In unserem Sommer setzten wir uns gerne auf eine Bank am befestigten Rheinufer; Nildar setzte sich breitbeinig auf die Bank, ich mich rittlings auf ihn. Manchmal aßen wir auch zuerst etwas oder ich trank meinen Sekt, zu dem Nildar immer Wein sagte, was mir korrekt schien. Individuelle Sprachregelungen kostete ich aufmerksam aus und fügte sie meinem Repertoire hinzu. Später einmal, als ich einen Satz, den er mir geschäftsmäßig geschrieben hatte, aus dem Stegreif zitieren konnte, spürte ich, wie ihm mulmig wurde bei solchem Besitzergreifen seiner abgelegten wie abgelegenen Äußerungen und wie froh er war, Distanz schaffen zu können zwischen ihm und mir, der Übergriffigen. Er selber kostete nie vom Wein, es war mir nicht vergönnt, ihn zu beobachten, wie ihm die Kontrolle entglitt, wohingegen meine Wenigkeit ihm dieses Spektakel sozusagen jeden Abend präsentierte. Als Kontrolleur zu arbeiten, bestimmte in erster Linie und vorbildlich sein Verhältnis zu sich selbst; oder womöglich steuerte, andersherum, das Selbstverständnis die Berufswahl. Da wir uns auf einer Rheinuferbank schlecht entkleiden konnten, pirschte Nildar sich vom Hosenbund herkommend zu meiner Scheide vor, die sich spreizte, soweit möglich in Jeans und Unterhose, fortlaufend nasser werdend gleich einem fleißigen Lieschen. Auch unter meinem Top an meinen Busen zu gelangen, war ein Leichtes; ich zog begeistert den weißen BH unter demselben hervor und stopfte ihn in die Tasche. Begeisterung war mehr meine Sache, allein, ich besorgte sie gründlich.

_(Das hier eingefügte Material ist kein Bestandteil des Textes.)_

(* ===== verification/ModelHealth.v ===== *)
(** * Model health and the circuit breaker: src/ai/prompt_router.c

    One AI model's state: its health (the circuit breaker), what makes it
    eligible and usable, its score, and how a call's outcome changes it.  The
    clock is an argument; the cached CURL handle and the mutex, which a call
    holds from its start to its end, are not part of the state. *)

From S2P Require Import Prelude Double Gateway.

(** ** Data *)

Inductive ModelState :=
| MODEL_STATE_HEALTHY | MODEL_STATE_DEGRADED | MODEL_STATE_RATE_LIMITED
| MODEL_STATE_DECOMMISSIONED | MODEL_STATE_QUARANTINED | MODEL_STATE_DISABLED
| MODEL_STATE_MISSING_KEY.

#[export] Instance ModelState_eq_dec : EqDecision ModelState.
Proof. solve_decision. Defined.

Inductive AIErrorCode :=
| AI_ERROR_NONE | AI_ERROR_API_FAILURE | AI_ERROR_TIMEOUT | AI_ERROR_RATE_LIMIT
| AI_ERROR_DECOMMISSIONED | AI_ERROR_AUTH | AI_ERROR_INVALID_MODEL | AI_ERROR_QUARANTINED
| AI_ERROR_CIRCUIT_OPEN | AI_ERROR_MEMORY.

#[export] Instance AIErrorCode_eq_dec : EqDecision AIErrorCode.
Proof. solve_decision. Defined.

Inductive ProviderType :=
| PROVIDER_OPENAI | PROVIDER_ANTHROPIC | PROVIDER_GEMINI | PROVIDER_DEEPSEEK | PROVIDER_CUSTOM.

Record ModelHealth := mkModelHealth {
  state : ModelState;
  consecutive_failures : Z;
  consecutive_successes : Z;
  last_failure_time : Z;
  last_success_time : Z;
  quarantined_until : Z;
  circuit_open : bool;
  circuit_open_until : Z;
  circuit_failures : Z;
  circuit_window_start_us : Z
}.

Record TokenAccount := mkTokenAccount {
  acc_input_tokens : Z;
  acc_output_tokens : Z;
  acc_cost_usd : Z;
  acc_requests : Z;
  acc_errors : Z
}.

Record AIModel := mkAIModel {
  name : list Z;
  api_endpoint : list Z;
  api_key_env : list Z;
  provider : list Z;
  tier : Z;
  provider_type : ProviderType;
  max_tokens : Z;
  temperature : double;
  is_available : bool;
  max_retries : Z;
  total_latency_us : Z;
  total_calls : Z;
  last_latency_us : Z;
  min_latency_us : Z;
  max_latency_us : Z;
  last_health_check : Z;
  health_ok : bool;
  health : ModelHealth;
  caps : Z;
  account : TokenAccount;
  cost_account : CostAccount
}.

(** Field updates. *)
Definition set_state (v : ModelState) (r : ModelHealth) : ModelHealth :=
  mkModelHealth v (consecutive_failures r) (consecutive_successes r) (last_failure_time r)
    (last_success_time r) (quarantined_until r) (circuit_open r) (circuit_open_until r)
    (circuit_failures r) (circuit_window_start_us r).
Definition set_consecutive_failures (v : Z) (r : ModelHealth) : ModelHealth :=
  mkModelHealth (state r) v (consecutive_successes r) (last_failure_time r) (last_success_time r)
    (quarantined_until r) (circuit_open r) (circuit_open_until r) (circuit_failures r)
    (circuit_window_start_us r).
Definition set_consecutive_successes (v : Z) (r : ModelHealth) : ModelHealth :=
  mkModelHealth (state r) (consecutive_failures r) v (last_failure_time r) (last_success_time r)
    (quarantined_until r) (circuit_open r) (circuit_open_until r) (circuit_failures r)
    (circuit_window_start_us r).
Definition set_last_failure_time (v : Z) (r : ModelHealth) : ModelHealth :=
  mkModelHealth (state r) (consecutive_failures r) (consecutive_successes r) v
    (last_success_time r) (quarantined_until r) (circuit_open r) (circuit_open_until r)
    (circuit_failures r) (circuit_window_start_us r).
Definition set_last_success_time (v : Z) (r : ModelHealth) : ModelHealth :=
  mkModelHealth (state r) (consecutive_failures r) (consecutive_successes r) (last_failure_time r)
    v (quarantined_until r) (circuit_open r) (circuit_open_until r) (circuit_failures r)
    (circuit_window_start_us r).
Definition set_quarantined_until (v : Z) (r : ModelHealth) : ModelHealth :=
  mkModelHealth (state r) (consecutive_failures r) (consecutive_successes r) (last_failure_time r)
    (last_success_time r) v (circuit_open r) (circuit_open_until r) (circuit_failures r)
    (circuit_window_start_us r).
Definition set_circuit_open (v : bool) (r : ModelHealth) : ModelHealth :=
  mkModelHealth (state r) (consecutive_failures r) (consecutive_successes r) (last_failure_time r)
    (last_success_time r) (quarantined_until r) v (circuit_open_until r) (circuit_failures r)
    (circuit_window_start_us r).
Definition set_circuit_open_until (v : Z) (r : ModelHealth) : ModelHealth :=
  mkModelHealth (state r) (consecutive_failures r) (consecutive_successes r) (last_failure_time r)
    (last_success_time r) (quarantined_until r) (circuit_open r) v (circuit_failures r)
    (circuit_window_start_us r).
Definition set_circuit_failures (v : Z) (r : ModelHealth) : ModelHealth :=
  mkModelHealth (state r) (consecutive_failures r) (consecutive_successes r) (last_failure_time r)
    (last_success_time r) (quarantined_until r) (circuit_open r) (circuit_open_until r) v
    (circuit_window_start_us r).
Definition set_circuit_window_start_us (v : Z) (r : ModelHealth) : ModelHealth :=
  mkModelHealth (state r) (consecutive_failures r) (consecutive_successes r) (last_failure_time r)
    (last_success_time r) (quarantined_until r) (circuit_open r) (circuit_open_until r)
    (circuit_failures r) v.
Definition set_provider (v : list Z) (r : AIModel) : AIModel :=
  mkAIModel (name r) (api_endpoint r) (api_key_env r) v (tier r) (provider_type r) (max_tokens r)
    (temperature r) (is_available r) (max_retries r) (total_latency_us r) (total_calls r)
    (last_latency_us r) (min_latency_us r) (max_latency_us r) (last_health_check r) (health_ok r)
    (health r) (caps r) (account r) (cost_account r).
Definition set_provider_type (v : ProviderType) (r : AIModel) : AIModel :=
  mkAIModel (name r) (api_endpoint r) (api_key_env r) (provider r) (tier r) v (max_tokens r)
    (temperature r) (is_available r) (max_retries r) (total_latency_us r) (total_calls r)
    (last_latency_us r) (min_latency_us r) (max_latency_us r) (last_health_check r) (health_ok r)
    (health r) (caps r) (account r) (cost_account r).
Definition set_is_available (v : bool) (r : AIModel) : AIModel :=
  mkAIModel (name r) (api_endpoint r) (api_key_env r) (provider r) (tier r) (provider_type r)
    (max_tokens r) (temperature r) v (max_retries r) (total_latency_us r) (total_calls r)
    (last_latency_us r) (min_latency_us r) (max_latency_us r) (last_health_check r) (health_ok r)
    (health r) (caps r) (account r) (cost_account r).
Definition set_last_health_check (v : Z) (r : AIModel) : AIModel :=
  mkAIModel (name r) (api_endpoint r) (api_key_env r) (provider r) (tier r) (provider_type r)
    (max_tokens r) (temperature r) (is_available r) (max_retries r) (total_latency_us r)
    (total_calls r) (last_latency_us r) (min_latency_us r) (max_latency_us r) v (health_ok r)
    (health r) (caps r) (account r) (cost_account r).
Definition set_health_ok (v : bool) (r : AIModel) : AIModel :=
  mkAIModel (name r) (api_endpoint r) (api_key_env r) (provider r) (tier r) (provider_type r)
    (max_tokens r) (temperature r) (is_available r) (max_retries r) (total_latency_us r)
    (total_calls r) (last_latency_us r) (min_latency_us r) (max_latency_us r) (last_health_check r)
    v (health r) (caps r) (account r) (cost_account r).
Definition set_health (v : ModelHealth) (r : AIModel) : AIModel :=
  mkAIModel (name r) (api_endpoint r) (api_key_env r) (provider r) (tier r) (provider_type r)
    (max_tokens r) (temperature r) (is_available r) (max_retries r) (total_latency_us r)
    (total_calls r) (last_latency_us r) (min_latency_us r) (max_latency_us r) (last_health_check r)
    (health_ok r) v (caps r) (account r) (cost_account r).
Definition set_caps (v : Z) (r : AIModel) : AIModel :=
  mkAIModel (name r) (api_endpoint r) (api_key_env r) (provider r) (tier r) (provider_type r)
    (max_tokens r) (temperature r) (is_available r) (max_retries r) (total_latency_us r)
    (total_calls r) (last_latency_us r) (min_latency_us r) (max_latency_us r) (last_health_check r)
    (health_ok r) (health r) v (account r) (cost_account r).
Definition set_account (v : TokenAccount) (r : AIModel) : AIModel :=
  mkAIModel (name r) (api_endpoint r) (api_key_env r) (provider r) (tier r) (provider_type r)
    (max_tokens r) (temperature r) (is_available r) (max_retries r) (total_latency_us r)
    (total_calls r) (last_latency_us r) (min_latency_us r) (max_latency_us r) (last_health_check r)
    (health_ok r) (health r) (caps r) v (cost_account r).
Definition set_cost_account (v : CostAccount) (r : AIModel) : AIModel :=
  mkAIModel (name r) (api_endpoint r) (api_key_env r) (provider r) (tier r) (provider_type r)
    (max_tokens r) (temperature r) (is_available r) (max_retries r) (total_latency_us r)
    (total_calls r) (last_latency_us r) (min_latency_us r) (max_latency_us r) (last_health_check r)
    (health_ok r) (health r) (caps r) (account r) v.

Definition on_health (f : ModelHealth -> ModelHealth) (m : AIModel) : AIModel :=
  set_health (f (health m)) m.

Definition QUARANTINE_DURATION : Z := 60.
Definition CIRCUIT_BREAK_THRESHOLD : Z := 3.
Definition CIRCUIT_OPEN_DURATION : Z := 30.
Definition CIRCUIT_WINDOW_US : Z := 60000000.
Definition HALF_OPEN_MAX : Z := 1.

Gleich nach unserem ersten Nachtlager, als ich Nildar nach etwas Intimem fragte, worauf er mir mit einem „Wenn du noch magst“ die Initiative zurückrollte, vergleichbar einem zaghaften Fußballjungen, unterließ ich solch heiser geäußerte Erkundigungen nach Vorlieben, um nicht weiter abzuprallen. Konditionalsätze hatten bei mir im Bett nichts verloren, das hätte selbst einem Prüfer auffallen dürfen.

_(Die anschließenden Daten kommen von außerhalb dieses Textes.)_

Definition slow : AIModel := record_latency 9000000 (renamed (lit "slow") demo_model).
Definition quick : AIModel := record_latency 1000 (renamed (lit "quick") demo_model).
Definition disabled : AIModel := on_health (set_state MODEL_STATE_DISABLED) (renamed (lit "off") demo_model).

Definition demo_router : PromptRouter := mkPromptRouter [slow; disabled; quick] 64 (Some (lit "slow")) true.
Definition crowd : PromptRouter := mkPromptRouter (replicate 65 quick) 128 (Some (lit "slow")) true.

(** The first call cannot connect, the others are answered. *)
Definition unreachable : net :=
  mkNet (fun _ => (CURLE_COULDNT_CONNECT, 0)) None 0 500 (lit "Couldn't connect to server") true.
Definition answered (code : Z) (text : list Z) : net :=
  mkNet (fun _ => (CURLE_OK, code)) (Some text) code 700 [] true.
Definition demo_world (k : nat) : net :=
  match k with O => unreachable | _ => answered 200 (qlit "{'content': 'hi'}") end.
Definition refusing (k : nat) : net := answered 500 (qlit "{'error': 'overloaded'}").

Lemma smart_routing_order_witness :
  exists cs, smart_candidates 100 demo_router = Ok (cs, map (refreshed 100) (models demo_router))
             /\ (2%nat ∈ cs <-> routable 100 demo_router 2) /\ NoDup cs.
Proof.
  destruct (smart_routing_order 100 demo_router) as (cs & H & H0 & Hin & _).
  - repeat constructor; vm_compute; discriminate.
  - vm_compute. discriminate.
  - exists 0%nat, slow. split_and!; vm_compute; done.
  - exists cs. exact (conj H (conj (Hin 2%nat) H0)).
Defined.

Example smart_routing_quickest_first :
  fst <$> smart_candidates 100 demo_router = Ok [2%nat; 0%nat].
Proof. vm_compute. reflexivity. Qed.

Lemma smart_routing_overflows_witness :
  prompt_router_route (lit "hello") None 4096 64 100 demo_world crowd = Fault OutOfBounds.
Proof. apply (smart_routing_overflows (lit "hello") 4096 64 100 demo_world crowd); [lia|reflexivity|vm_compute; reflexivity]. Defined.

Lemma options_respected_witness :
  NoDup [2%nat; 0%nat] /\ meets_options 100 2 50 quick.
Proof.
  destruct (options_respected 100 (Some (lit "off")) 2 50 demo_router [2%nat; 0%nat] (models demo_router))
    as (Hnd & _ & Hin); [vm_compute; reflexivity|].
  split; [exact Hnd|]. destruct (Hin 2%nat) as (m & Hm & Hopt); [apply list_elem_of_here|].
  by injection Hm as <-.
Defined.

Definition return_code (s : res sent) : option Z :=
  match s with Ok (ret, _, _, _, _) => Some ret | Fault _ => None end.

Mit Nutten hätte sich Nildar nie eingelassen, so viel Unreinem zwischen den Schenkeln durfte er sich nicht aussetzen. Das beruhigte mich verständlicherweise, wenn er auf Reisen war. Über die Infektionsrate der Prostituierten in den Ländern, die er bereiste, war er durchwegs auf dem Laufenden: Nicht mit der Zange, so sein gnadenloser Kommentar. Nicht etwa, dass er mit Blut oder Sekreten Probleme bekundet hätte: die gerade während meiner Periode benutzten Pariser, die er sich stets selber über- wie abzog, sahen in ihrer Blut-Sperma-Gummi-Schleim-Mischung unappetitlicher aus als ein Häufchen hingemetzelter Würmer. Daher stammt alles Menschenleben, dachte ich mir bei ihrem Anblick, während ich immer noch erregt auf dem Rücken lag, mit Brustwarzen hart und überempfindlich bis zur Rissigkeit. Die Entsorgung der Kondome besorgte stets Nildar unaufgefordert und von mir unkommentiert, ich griff nur einmal in ein solches hinein, als ich blind nach meinen Kleidern auf dem Boden fingerte, bei deren Ertastung und korrekter Zuordnung ich kein Geschick erlangte. Alles an Nildar war hart und hatte gute Ausmaße, schließlich verfalle ich nicht jedem Körper. Manchmal nach ausgiebigem Beischlaf kam dieser charakteristische Geruch auf, der offenbar von meinen aufgeklappten Schenkeln sowie unseren sämtlichen Fingern ausging. Etwas schiffbrüchig lagen wir dann, in Gespräche abdriftend, den Schlaf umtaumelnd.

Von hinten nahm mich Nildar selten, jedoch immer überraschend; brauche ich gar nicht auszumalen, wie ich mich dabei gebärdete.